(Turn on equation numbering first.)

In [None]:
%%javascript
MathJax.Hub.Config({
  TeX: { equationNumbers: { autoNumber: "AMS" } }
});

This note book is about learning some theory basics on time series and their analysis. _Stationary_ time series play an important role in time series analysis. Therefore, let's start with a definition: a time series $\{y_t\}$ is _covariance stationary_ (or _weakly stationary_) if its expectation value and (auto-)covariances are time independent:
\begin{align}
\mathrm{E}[y_t] &= \mu \label{eq:stationary1} \\
\mathrm{E}[(y_t - \mu)(y_{t-j} - \mu)] &= \gamma_j \label{eq:stationary2}
\end{align}
For the rest of this notebook, we will refer to _covariance stationary_ using the short-hand (but somehow imprecise) _stationary_.
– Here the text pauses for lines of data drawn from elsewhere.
Lemma eq_enqueue_reqs eq r : eq_reqs (eq_enqueue eq r) ≡ₚ r :: eq_reqs eq.
Proof.
  unfold eq_enqueue. destruct (eq_reqs_set eq (r_band r) (bq_enqueue (band_of eq (r_band r)) r)) as (rest & -> & ->).
  by rewrite bq_enqueue_reqs.
Qed.

Lemma rotate_robin_ok eq b : eq_ok eq -> eq_ok (rotate_robin eq b).
Proof. intros H. apply eq_ok_set; [done|]. by apply bq_rotate_ok. Qed.

Lemma rotate_robin_reqs eq b : eq_reqs (rotate_robin eq b) = eq_reqs eq.
Proof. by destruct b. Qed.

Lemma rotate_robin_deque eq b b' a :
  deque_of (band_of (rotate_robin eq b) b') a = deque_of (band_of eq b') a.
Proof. unfold rotate_robin. rewrite band_of_set. case_decide; by subst. Qed.

Lemma dequeue_spec eq b a r :
  eq_ok eq -> peek eq b a = Some r ->
  exists eq', dequeue eq b a = (Some r, eq') /\ eq_ok eq' /\ eq_reqs eq ≡ₚ r :: eq_reqs eq' /\
    bq_reqs (band_of eq b) ≡ₚ r :: bq_reqs (band_of eq' b) /\
    tagged b a r /\ deque_of (band_of eq b) a = r :: deque_of (band_of eq' b) a /\
    (forall b' a', (b', a') <> (b, a) -> deque_of (band_of eq' b') a' = deque_of (band_of eq b') a') /\
    (forall b', b' <> b -> band_of eq' b' = band_of eq b') /\
    agents_in_band eq' b ⊆+ agents_in_band eq b.
Proof.
  intros Hq Hp. destruct (bq_dequeue_spec b _ a r (Hq b) Hp) as (q' & E & K & P & T & D & D' & R).
  exists (set_band eq b q'). unfold dequeue, agents_in_band. rewrite E, band_of_set, decide_True by done.
  split_and!; try done.
  - by apply eq_ok_set.
  - destruct (eq_reqs_set eq b q') as (rest & -> & ->). by rewrite P.
  - intros b' a' Hne. rewrite band_of_set. case_decide as Hb; [|done]. subst. apply D'. congruence.
  - intros b' Hne. rewrite band_of_set. by rewrite decide_False by congruence.
Qed.

Lemma peek_robin eq b a : eq_ok eq -> a ∈ agents_in_band eq b -> exists r, peek eq b a = Some r.
Proof. intros H. apply (bq_head b). apply H. Qed.

#[export] Hint Resolve eq_ok_empty eq_ok_set eq_enqueue_ok rotate_robin_ok bq_rotate_ok : roadstead.

(** ** Properties *)

Definition by_deadline (d : list QueuedRequest) : Prop :=
  StronglySorted (fun r r' => (r_timeout_deadline r <= r_timeout_deadline r')%Q) d.

Lemma drop_while_live now d r :
  by_deadline d -> r ∈ drop_while (past now) d -> past now r = false.
Proof.
  induction 1 as [|x d HS IH HF]; simpl; [intros H; by apply not_elem_of_nil in H|].
  destruct (past now x) eqn:E; [done|]. intros [->|Hr]%elem_of_cons; [done|].
  rewrite Forall_forall in HF. specialize (HF _ Hr). unfold past in *. qcases; try done.
  destruct (Qleb_spec (r_timeout_deadline x) now); [done|lra].
Qed.

(** Expiry loses nothing and invents nothing: what was queued is what
    expired plus what is still queued, only requests past their deadline
    expire, the invariant holds after it, no deque keeps an expired head, and
    where an agent's deque is in deadline order no expired request of that
    agent stays queued. *)
Theorem expire_before_exact eq now gone eq' :
  eq_ok eq -> expire_before eq now = (gone, eq') ->
  eq_ok eq' /\ eq_reqs eq ≡ₚ gone ++ eq_reqs eq' /\
  (forall r, r ∈ gone -> (r_timeout_deadline r <= now)%Q) /\
  (forall b a r, peek eq' b a = Some r -> (now < r_timeout_deadline r)%Q) /\
  (forall b a r, by_deadline (deque_of (band_of eq b) a) ->
     r ∈ deque_of (band_of eq' b) a -> (now < r_timeout_deadline r)%Q).
Proof.
  intros Hq He. destruct (expire_before_spec eq now Hq) as (g & e & E & K & P & F & D).
  rewrite E in He. injection He as <- <-. split_and!; [done|done| | |].
  - intros r Hr. rewrite Forall_forall in F. specialize (F _ Hr). unfold past in F. by qcases_in F.
  - intros b a r. unfold peek. rewrite D. destruct (drop_while _ _) eqn:E'; [done|].
    apply drop_while_head in E'. intros [= ->]. unfold past in E'. by qcases_in E'.
  - intros b a r Hs. rewrite D. intros Hr. pose proof (drop_while_live _ _ _ Hs Hr) as E'.
    unfold past in E'. by qcases_in E'.
Qed.

(** The constructor never raises, whatever priority value the caller sent,
    and what it builds is consistent: the band is the band of the coerced
    priority, the serving and the routed endpoint are the normalised one, the
    deadline is the submission time plus the timeout, and the request carries
    no substitution mark. *)
Theorem create_consistent rtc a :
  exists r, create rtc a = Ret r /\
    r_band r = priority_to_band (r_priority r) /\
    r_endpoint r = normalize_endpoint rtc (ca_endpoint a) /\ r_routed_to r = r_endpoint r /\
    (r_timeout_deadline r == r_enqueued_at r + r_timeout_s r)%Q /\
    r_degraded_from r = None /\ r_spilled_from r = None /\
    (str_truthy (ca_request_id a) = true -> ca_request_id a = Some (r_request_id r)) /\
    coerce (ca_priority a) (Some P1_TURN_SUPPORT) = Ret (r_priority r).
Proof.
  unfold create. destruct (coerce_total (ca_priority a) P1_TURN_SUPPORT) as [p Hp].
  rewrite Hp. simpl. eexists. split; [done|]. simpl. split_and!; try done.
  destruct (ca_request_id a) as [s|]; simpl; [|done]. by destruct (String.eqb s "").
Qed.

(** ** Witnesses *)

(** A background request of an agent, with a deadline. *)
Definition demo_req (i a e : string) (b : PriorityBand) (at_ deadline : Q) : QueuedRequest :=
  {| r_request_id := i; r_agent_id := a; r_endpoint := e; r_priority := P1_TURN_SUPPORT;
     r_band := b; r_call_site := "chat"; r_payload_type := "chat_completion";
     r_payload := [("max_tokens"%string, JInt 64)];
     r_timeout_deadline := deadline; r_enqueued_at := at_; r_estimated_cost_ss := 2;
     r_est_input_tokens := 1; r_session_id := None; r_turn_id := None; r_caller_id := None;
     r_declared_agent_id := ""; r_asserted_by_key_id := ""; r_timeout_s := 180; r_stream := false;
     r_ctx_per_slot_at_admission := 0; r_json_object_stripped := false; r_forced_tool_schema := None;
     r_forced_tool_name := ""; r_deadline_is_default := false; r_degraded_from := None;
     r_spilled_from := None; r_requested := ""; r_routed_to := e; r_allow_degrade := None;
     r_allow_spill := None; r_no_store_outcome := "" |}.

Definition demo_queue : EndpointQueue :=
  eq_enqueue (eq_enqueue empty_queue (demo_req "r1" "a" "t" BACKGROUND 0 10))
    (demo_req "r2" "a" "t" BACKGROUND 0 30).

Lemma expire_before_exact_witness :
  eq_ok (expire_before demo_queue 20).2 /\
  (forall r, r ∈ deque_of (band_of (expire_before demo_queue 20).2 BACKGROUND) "a" ->
     (20 < r_timeout_deadline r)%Q).
Proof.
  destruct (expire_before_exact demo_queue 20 (expire_before demo_queue 20).1
              (expire_before demo_queue 20).2) as (H1 & _ & _ & _ & H5).
  - apply eq_enqueue_ok, eq_enqueue_ok, eq_ok_empty.
  - reflexivity.
  - split; [done|]. intros r. apply (H5 BACKGROUND "a" r).
    repeat constructor; simpl; lra.
Defined.

(** A request past its deadline stays queued behind a head with a later one:
    expiry looks at heads only. *)
Example expire_before_skips_non_head :
  let q := eq_enqueue (eq_enqueue empty_queue (demo_req "r1" "a" "t" BACKGROUND 0 90))
             (demo_req "r2" "a" "t" BACKGROUND 0 10) in
  (expire_before q 20).1 = [] /\ zlen (eq_reqs (expire_before q 20).2) = 2.
Proof. by split. Qed.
As an example consider a simple random walk model
\begin{equation}
y_t = y_{t-1} + u_t \label{eq:rw}
\end{equation}
where $u_t$ is Gaussian white noise ($u_t \sim \mathcal{N}(0,\sigma^2)$). For simplicity we define $y_0 = 0$ which simplifies \eqref{eq:rw} to 
\begin{equation}
y_t = \sum_{i=1}^t u_t. \label{eq:rw_simple}
\end{equation}

So let's start with generating an example time series for 100 time steps and plot it.

In [None]:
import numpy as np
import matplotlib.pyplot as plt
from math import sqrt
%matplotlib inline

In [None]:
timesteps = 100
# set mean and variance of the noise
mean = 0
var = 1
# generate the Gaussian white noise
noise = np.random.normal(mean,sqrt(var),size=timesteps)
# construct and plot the time series
y = np.cumsum(noise)
plt.plot(y)
plt.xlabel('$t$')
plt.ylabel('$y_t$');

The question now is whether time series generated by such a model are _stationary_. In order to answer this question, we need to check the conditions \eqref{eq:stationary1} and \eqref{eq:stationary2} outlined above. This can be done by generating an ensemble of time series for this model and evaluate the mean and the (auto-)covariances as function of the timestep $t$.

In [None]:
ensemble_size = 1000
# generate an ensemble of the Gaussian white noise
noise = np.random.normal(mean,sqrt(var),size=(timesteps,ensemble_size))
# summing along the first axis yields the different time series
y = np.cumsum(noise,axis=0)
# make an example plot for the first 5 time series of the ensemble
plt.plot(y[:,:5])
plt.xlabel('$t$')
plt.ylabel('$y_t$');

Now that we have an ensemble of time series generated by this model, we can test the conditions for stationarity.

In [None]:
# get the mean and covariances as function of the time
# this time we average of the second axis which corresponds to the different time series in the ensemble
means = np.mean(y,axis=1)
# calculate variance from ensemble (correct for bias)
vars = np.var(y,axis=1,ddof=1)
_,(ax1,ax2) = plt.subplots(nrows = 2, sharex=True,figsize=(8,8))
ax1.plot(means)
ax1.set_xlabel('$t$')
ax1.set_ylabel('$\mathrm{E}[y_t]$')
ax2.plot(vars)
ax2.set_xlabel('$t$')
ax2.set_ylabel('$\sigma^2(y_t)$');

As one can see the expected values for $y_t$ are rather stable while the variance $\sigma^2 (y_t)$ is increasing linearly with $t$. This can easily be seen from equation \eqref{eq:rw_simple} above since $$\sigma^2 (y_t) = \sum_{i=1}^t \sigma^2 (u_t) = t \sigma^2.$$
Therefore, random walk models do **not** produce stationary time series.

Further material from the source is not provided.